Niger says it killed ’30 jihadists’, arresting 960 people



Official sources say that last week in jihadist-hit Niger, about 30 Boko Haram members were killed and 960 followers, most of them women and children, were detained and fled to neighboring Nigeria.

State television channel Tele Sahel reported late on Tuesday that aerial reconnaissance had recorded a “massive movement of people” on March 7 along the Kamadougu Yoge River, which marks the border between the two countries, heading towards Lke Chad.

The report said they were members of the jihadist group Boko Haram who fled their hideout in the Sambisa forest in northeastern Nigeria after they came under pressure from their rivals, the Islamic State in West Africa Province (ISWAP).

ISWAP broke away from Boko Haram in 2016 and has become the dominant faction in the region’s long-running jihadist unrest.

He seized parts of the territory under the control of Boko Haram after leader Abubakar Shekau was killed in clashes with ISWAP in May 2021.

In an effort to prevent the group from reaching Lake Chad and using its swamps as a refuge, the army tried to negotiate a surrender using envoys and dropping leaflets, but ultimately launched an attack at dawn on March 11, Tele Sahel reported.

“About 30 terrorists were neutralized,” and another 960 people, most of them women and children, were detained, taken to the city of Diffa and handed over to the Nigerian military authorities, the report said.

An elected official in Tumur, a village near the town of Bosso bordering Lake Chad, confirmed Wednesday that “large numbers of Boko Haram” fleeing Sambisa had been intercepted at the Niger border “and handed over to Nigerian authorities.”

Another official said that many others, however, “are heading towards (islands) in the lake, especially women and children, in appalling conditions.”

One of the world’s poorest countries, Niger, is under attack by two jihadist rebels.

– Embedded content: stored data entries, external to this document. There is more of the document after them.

(** A fresh signature under the node's own key over a body of its group. *)
Lemma sign_pin_ok g dev p q :
  node_env g dev -> gp_mode p = PeerToPeer -> gp_dedicated_service p = None -> gp_group_id p = mg_group_id g ->
  gp_issued_epoch p <= mg_epoch g -> gp_issuer_public_key p = public_key_bytes dev ->
  policy_sign dev p = Ok q ->
  pin_ok g q /\ policy_issuer q = device_id dev /\ gp_issued_epoch q = gp_issued_epoch p.
Proof.
  intros [Hd [Hi1 Hi2] He] Hm Hs Hg Hep Hk. unfold policy_sign. destruct (device_sign dev _) as [s|] eqn:Es; [|done].
  cbn [ok_or mbind result_bind]. intros [= <-]. pose proof Hd as (Hl & _ & H64). destruct (H64 _ _ Es) as [Hsl _].
  apply (honest_verify _ _ _ Hd) in Es. destruct p as [gid m svc ep key sig]. unfold with_policy_signature, policy_issuer.
  cbn [gp_group_id gp_mode gp_dedicated_service gp_issued_epoch gp_issuer_public_key gp_signature] in *. subst.
  split; [|done]. constructor; [|done..]. constructor; [cbn; lia|done|done|].
  unfold policy_verify_self. cbn [gp_group_id gp_mode gp_dedicated_service gp_issued_epoch gp_issuer_public_key gp_signature].
  change (policy_signing_payload (mkGroupPolicy (mg_group_id g) PeerToPeer None ep (public_key_bytes dev) s))
    with (policy_signing_payload (mkGroupPolicy (mg_group_id g) PeerToPeer None ep (public_key_bytes dev) sig)).
  rewrite Es, (proj2 (N.leb_le _ _)), (proj2 (N.eqb_neq _ _)) by (done || by intros E%len_zero). unfold len. by rewrite Hl.
Qed.

Lemma issue_pin_ok g dev p :
  node_env g dev -> policy_issue g dev PeerToPeer = Ok p -> pin_ok g p /\ policy_issuer p = device_id dev.
Proof.
  intros He. unfold policy_issue. intros H. apply refuse_if_bind_ok in H as [_ H]. apply refuse_if_bind_ok in H as [_ H].
  apply (sign_pin_ok _ _ _ _ He) in H; [|done..]. by destruct H as (? & ? & _).
Qed.

Lemma endorse_pin_ok g dev p q :
  node_env g dev -> pin_ok g p -> policy_endorse p g dev = Ok q ->
  pin_ok g q /\ policy_issuer q = device_id dev /\ gp_issued_epoch q = mg_epoch g /\ is_designated_committer g dev = true.
Proof.
  intros He Hp. unfold policy_endorse. rewrite (pin_verify g p Hp), bind_Ok. intros H.
  apply refuse_if_bind_ok in H as [Hc H]. destruct (pin_ok_body _ _ Hp) as [_ Hs].
  apply (sign_pin_ok _ _ _ _ He) in H as (H1 & H2 & H3); [|apply Hp|done|apply Hp|done|done].
  split_and!; [done|done|done|by apply negb_false_iff].
Qed.

Lemma map_err_ok {E F A} (f : E -> F) (r : result E A) a : map_err f r = Ok a -> r = Ok a.
Proof. by destruct r; [intros [= <-]|]. Qed.

(** What a received message must be to be taken. *)
Record acceptable (st : PolicyState) (b : bytes) (p : GroupPolicy) : Prop := mkAcceptable {
  ac_bytes : b = policy_encode p;
  ac_pin : pin_ok (ps_group st) p;
  ac_owner : mls_designated_committer (ps_group st) = Some (policy_issuer p);
  ac_digest : forall pin, ps_policy st = Some pin -> policy_digest pin = policy_digest p;
  ac_epoch : forall pin, ps_policy st = Some pin -> gp_issued_epoch pin <= gp_issued_epoch p
}.

Lemma accept_policy_exact b st p : accept_policy b st = Ok p <-> acceptable st b p.
Proof.
  unfold accept_policy. split.
  - intros H. apply bind_ok in H as (q & [-> Hq]%map_err_ok%policy_decode_inv & H).
    apply bind_ok in H as ([] & Hs%map_err_ok & H). apply bind_ok in H as ([] & Ho%map_err_ok & H).
    unfold policy_verify_current_owner in Ho. apply bind_ok in Ho as ([] & Hv & Ho). res_inv. bool_simpl.
    constructor; [done|apply verify_pin_ok; try done; apply Hq|done| |];
      intros pin Epin; rewrite Epin in *; bool_simpl; done.
  - intros [-> Hp Ho Hd He]. eapply bind_step; [by rewrite policy_decode_ok by apply Hp|].
    eapply bind_step; [unfold require_supported; rewrite bool_decide_eq_false_2; [done|by intros []; apply Hp]|].
    eapply bind_step; [unfold policy_verify_current_owner; rewrite (pin_verify _ _ Hp), bind_Ok, bool_decide_eq_false_2; [done|by rewrite Ho; intros []]|].
    destruct (ps_policy st) as [pin|]; [|done].
    rewrite refuse_if_bind_false by (apply bool_decide_eq_false_2; intros []; by apply Hd).
    by rewrite refuse_if_bind_false by (by apply N.ltb_ge, He).
Qed.

(** ** Saving and restoring *)

Lemma pin_round_trip o :
  opt_ok group_policy_ok o -> decode_pin (encode_pin o) = Ok o.
Proof.
  intros Ho. apply (reads_finish_run get_pin (fun _ => SyncMalformed)).
  unfold get_pin, encode_pin, put_u8. rewrite put_bytes_x_lp. cbn [app].
  eapply reads_bind; [by apply reads_map_err, reads_u8|]. eapply reads_refuse_bind; [done|].
  destruct o as [p|]; cbn in Ho.
  - destruct (policy_sizes p Ho) as (_ & _ & Hl).
    eapply reads_bind_last; [apply reads_map_err, reads_bytes; unfold u32_max; lia|]. apply reads_lift_ok.
    destruct (policy_encode p) eqn:E; [by rewrite policy_encode_eq in E|]. rewrite <- E, policy_decode_ok by done. done.
  - eapply reads_bind_last; [by apply reads_map_err, reads_bytes|]. by apply reads_lift_ok.
Qed.

Definition set_group (g : MlsGroup) (topic : bytes) (st : PolicyState) : PolicyState :=
  mkPolicyState g (ps_device st) (ps_policy st) (ps_active st) (ps_revision st) (ps_publish_ready st)
    (ps_last_topic st) (ps_outbox st) topic (ps_max_outbox st).
Definition set_outbox (outbox : list (bytes * bytes)) (st : PolicyState) : PolicyState :=
  mkPolicyState (ps_group st) (ps_device st) (ps_policy st) (ps_active st) (ps_revision st) (ps_publish_ready st)
    (ps_last_topic st) outbox (ps_control_topic st) (ps_max_outbox st).

(** What a running node can do: each policy operation, any message from the
    network, a commit that advances its group, any other use of its outbox. *)
Inductive pin_step (st : PolicyState) : PolicyState -> Prop :=
| step_initialize mode st' : initialize_group_policy mode st = Ok st' -> pin_step st st'
| step_initialize_new st' : initialize_new_group_policy st = Ok st' -> pin_step st st'
| step_publish st' : publish_group_policy st = Ok st' -> pin_step st st'
| step_republish : pin_step st (republish_group_policy_if_ready st)
| step_receive b : pin_step st (on_group_policy b st)
| step_commit g topic :
    mg_group_id g = mg_group_id (ps_group st) -> mg_epoch (ps_group st) <= mg_epoch g -> mg_epoch g <= u64_max ->
    pin_step st (set_group g topic st)
| step_outbox outbox : pin_step st (set_outbox outbox st).

(** A node and its last sealed snapshot: the group and the pin saved with it.
    A crash at any point loads that snapshot. *)
Record PolicyNode := mkPolicyNode { pd_state : PolicyState; pd_saved : MlsGroup * bytes }.

Inductive node_step : PolicyNode -> PolicyNode -> Prop :=
| step_run st st' d : pin_step st st' -> node_step (mkPolicyNode st d) (mkPolicyNode st' d)
| step_save st d : node_step (mkPolicyNode st d) (mkPolicyNode st (ps_group st, encode_pin (ps_policy st)))
| step_crash st d topic st' :
    restore_policy d.2 (set_group d.1 topic st) = Ok st' -> node_step (mkPolicyNode st d) (mkPolicyNode st' d).

Record state_ok (st : PolicyState) : Prop := mkStateOk {
  ss_env : node_env (ps_group st) (ps_device st);
  ss_pin : opt_ok (pin_ok (ps_group st)) (ps_policy st);
  ss_active : ps_active st = true -> ps_policy st <> None
}.

Record node_ok (n : PolicyNode) : Prop := mkNodeOk {
  nk_state : state_ok (pd_state n);
  nk_id : mg_group_id (pd_saved n).1 = mg_group_id (ps_group (pd_state n));
  nk_env : node_env (pd_saved n).1 (ps_device (pd_state n));
  nk_saved : exists o, decode_pin (pd_saved n).2 = Ok o /\ opt_ok (pin_ok (pd_saved n).1) o /\
    (o <> None -> ps_policy (pd_state n) <> None)
}.

(** Pins only ever appear. *)
Definition keeps_pin (st st' : PolicyState) : Prop :=
  mg_group_id (ps_group st') = mg_group_id (ps_group st) /\ ps_device st' = ps_device st /\
  (ps_policy st <> None -> ps_policy st' <> None).

Lemma initialize_ok mode st st' :
  state_ok st -> initialize_group_policy mode st = Ok st' ->
  state_ok st' /\ keeps_pin st st' /\ ps_policy st' <> None.
Proof.
  intros Hok H. unfold initialize_group_policy in H. apply refuse_if_bind_ok in H as [Hm H].
  apply refuse_if_bind_ok in H as [_ H]. bool_simpl. subst mode.
  destruct (ps_policy st) as [p|] eqn:Ep.
  - destruct (bool_decide _); [|done]. injection H as <-. split_and!; [done|by repeat split|by rewrite Ep].
  - apply bind_ok in H as (p & Hp%map_err_ok & H). injection H as <-.
    apply issue_pin_ok in Hp as [Hp _]; [|apply Hok].
    split_and!; [|by repeat split|done]. destruct Hok. by constructor.
Qed.

Lemma admission_policy_ok st p :
  state_ok st -> self_is_committer st = true -> admission_policy st = Ok (Some p) ->
  pin_ok (ps_group st) p /\ policy_issuer p = device_id (ps_device st) /\ gp_issued_epoch p = mg_epoch (ps_group st) /\
  is_designated_committer (ps_group st) (ps_device st) = true /\ ps_policy st <> None.
Proof.
  intros [He Hp _] Hc. unfold admission_policy. destruct (ps_policy st) as [q|]; [|done]. cbn in Hp. intros H.
  apply bind_ok in H as (_ & _ & H). rewrite Hc in H. apply bind_ok in H as (q' & Hq%map_err_ok & H). injection H as ->.
  destruct (endorse_pin_ok _ _ _ _ He Hp Hq) as (? & ? & ? & ?). by split_and!.
Qed.

Lemma publish_inv st st' :
  publish_group_policy st = Ok st' ->
  self_is_committer st = true /\ (exists p, admission_policy st = Ok (Some p)) /\
  ps_group st' = ps_group st /\ ps_device st' = ps_device st /\ ps_policy st' = ps_policy st /\ ps_active st' = true.
Proof.
  unfold publish_group_policy. intros H. res_inv. destruct a as [p|]; [|done]. bool_simpl. split_and!; try done. by exists p.
Qed.

Lemma publish_ok st st' : state_ok st -> publish_group_policy st = Ok st' -> state_ok st' /\ keeps_pin st st'.
Proof.
  intros Hok (Hc & (p & Hp) & Eg & Ed & Ep & Ea)%publish_inv.
  destruct (admission_policy_ok _ _ Hok Hc Hp) as (_ & _ & _ & _ & Hne). destruct Hok as [H1 H2 _].
  split; [constructor|split_and!]; by rewrite ?Eg, ?Ed, ?Ep.
Qed.

Lemma receive_ok b st : state_ok st -> state_ok (on_group_policy b st) /\ keeps_pin st (on_group_policy b st).
Proof.
  intros Hok. unfold on_group_policy. destruct (accept_policy b st) as [p|] eqn:E; [|by split].
  apply accept_policy_exact in E as [_ Hp _ _ _]. destruct Hok as [H1 H2 _]. unfold keeps_pin. cbn.
  destruct (bool_decide (ps_policy st <> Some p)) eqn:Ec; [by split; [constructor|split_and!]|].
  apply bool_decide_eq_false, dec_stable in Ec. rewrite Ec in *. by split; [constructor|split_and!].
Qed.

Lemma pin_step_ok st st' : state_ok st -> pin_step st st' -> state_ok st' /\ keeps_pin st st'.
Proof.
  intros Hok H. destruct H as [mode st' H|st' H|st' H| |b|g topic Hg He Hm|outbox].
  - by destruct (initialize_ok _ _ _ Hok H) as (? & ? & _).
  - unfold initialize_new_group_policy in H. res_inv. destruct (initialize_ok _ _ _ Hok Ha) as ([? ? ?] & ? & ?).
    split; [by constructor|done].
  - by apply publish_ok.
  - unfold republish_group_policy_if_ready. destruct (_ && _); [|by split].
    destruct (publish_group_policy st) as [st'|] eqn:E; [by apply publish_ok|by split].
  - by apply receive_ok.
  - split; [|by repeat split]. destruct Hok as [[H1 H2 H3] H4 H5]. constructor; cbn; [by constructor; rewrite ?Hg| |done].
    destruct (ps_policy st) as [p|]; [|done]. by eapply pin_ok_mono.
  - destruct Hok. by split; [constructor|].
Qed.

One, in the southwest, came from neighboring Mali in 2015, while the other, in the southeast, is a long-standing spin-off of the Boko Haram campaign in Nigeria.

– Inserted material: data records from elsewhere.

(** An invite works exactly once. A freshly minted invite authenticates itself
    and survives encoding; a device that builds its key package for it is
    admitted while the invite is fresh, if the MLS layer can add it; afterwards
    every further attempt with that invite is refused whatever key package it
    brings. *)
Theorem minted_invite_admits g g' inviter nonce expires_at_ms bootstrap rendezvous t l kp now o
    (Hdev : honest_device inviter) (Hlaw : CryptoLaws C)
    (Hmember : mls_member_signature_key g (device_id inviter) = Some (public_key_bytes inviter))
    (Hgid : len (mg_group_id g) <= u32_max) (Hnonce : nonce_ok nonce) (Hexp : expires_at_ms <= u64_max)
    (Hb : addrs_ok bootstrap) (Hr : addrs_ok rendezvous)
    (Hmint : mint_invite g inviter nonce expires_at_ms bootstrap rendezvous = Ok t)
    (Hkp : kp_identity kp = Some (membership_encode
       (mkMembershipCredential (from_public_key_bytes (kp_leaf_key kp)) (mg_group_id g) nonce)))
    (Hfresh : (nonce ∉ il_consumed l)) (Hlive : (nonce ∉ il_revoked l)) (Hnow : now <= expires_at_ms)
    (Hadd : add_member g inviter kp = (Some o, g')) :
  token_verify_self t = true /\ token_decode (token_encode t) = Ok t /\
  exists l', add_member_via_invite add_member inviter kp t now (g, l) = (Ok o, (g', l')) /\
    forall g2 inviter2 kp2 now2, now2 <= expires_at_ms -> mg_group_id g2 = mg_group_id g ->
      add_member_via_invite add_member inviter2 kp2 t now2 (g2, l') = (Err (MlsInvite AlreadyUsed), (g2, l')).
Proof.
  unfold mint_invite in Hmint. cbv zeta in Hmint. apply bind_ok in Hmint as (sig & Hsig & Hmint).
  destruct (device_sign inviter _) as [sig'|] eqn:Es; [|done]. injection Hsig as ->. injection Hmint as <-.
  pose proof Hdev as (Hl & _ & H64). destruct (H64 _ _ Es) as [Hsl _]. apply (honest_verify _ _ _ Hdev) in Es.
  set (t := mkInviteToken (mg_group_id g) (device_id inviter) (public_key_bytes inviter) nonce expires_at_ms bootstrap rendezvous None sig).
  assert (Hv : token_verify t (public_key_bytes inviter) = true) by exact Es.
  assert (Ht : token_ok t).
  { constructor; try done; [apply Hlaw|]. cbn. unfold len. by rewrite Hl. }
  split_and!.
  - unfold token_verify_self. rewrite bool_decide_eq_false_2 by (by intros []). exact Hv.
  - by apply token_decode_ok.
  - exists (mkInviteLedger ({[nonce]} ∪ il_consumed l) (il_revoked l)). split.
    + unfold add_member_via_invite, check_inviter, check_credential, membership_from_key_package, ledger_check.
      cbn [it_group_id it_expires_at_ms it_invite_nonce it_inviter_device_id t].
      rewrite (bool_decide_eq_false_2 (mg_group_id g <> mg_group_id g)) by (by intros []). rewrite (proj2 (N.ltb_ge _ _)) by done.
      rewrite (bool_decide_eq_false_2 (nonce ∈ il_revoked l)), (bool_decide_eq_false_2 (nonce ∈ il_consumed l)) by done.
      rewrite Hmember, Hkp. cbn [ok_or refuse_if negb mbind result_bind]. rewrite Hv. cbn [negb refuse_if mbind result_bind].
      rewrite membership_decode_ok by (constructor; [apply Hlaw|done|done]). cbn [mbind result_bind mc_group_id mc_invite_nonce mc_device_id].
      rewrite !bool_decide_eq_false_2 by (by intros []). cbn [orb refuse_if]. rewrite Hadd. unfold consume.
      by rewrite (bool_decide_eq_false_2 (nonce ∈ il_consumed l)).
    + intros g2 inviter2 kp2 now2 Hnow2 Eg. unfold add_member_via_invite, ledger_check.
      cbn [it_group_id it_expires_at_ms it_invite_nonce il_consumed il_revoked t].
      rewrite (bool_decide_eq_false_2 (mg_group_id g <> mg_group_id g2)) by (rewrite Eg; by intros []). rewrite (proj2 (N.ltb_ge _ _)) by done.
      rewrite (bool_decide_eq_false_2 (nonce ∈ il_revoked l)) by done.
      by rewrite (bool_decide_eq_true_2 (nonce ∈ {[nonce]} ∪ il_consumed l)) by set_solver.
Qed.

Since 2009, the group’s violence has killed more than 40,000 people and forced about two million people to flee their homes, according to the United Nations.

The vast Lake Chad region, which is shared by Nigeria, Niger, Cameroon and Chad, is an infamous haven for both Boko Haram and ISWAP, who have camped on islands amidst its swamps.

In 2015, four countries created an 8,500-strong Multinational Joint Task Force to defeat armed groups.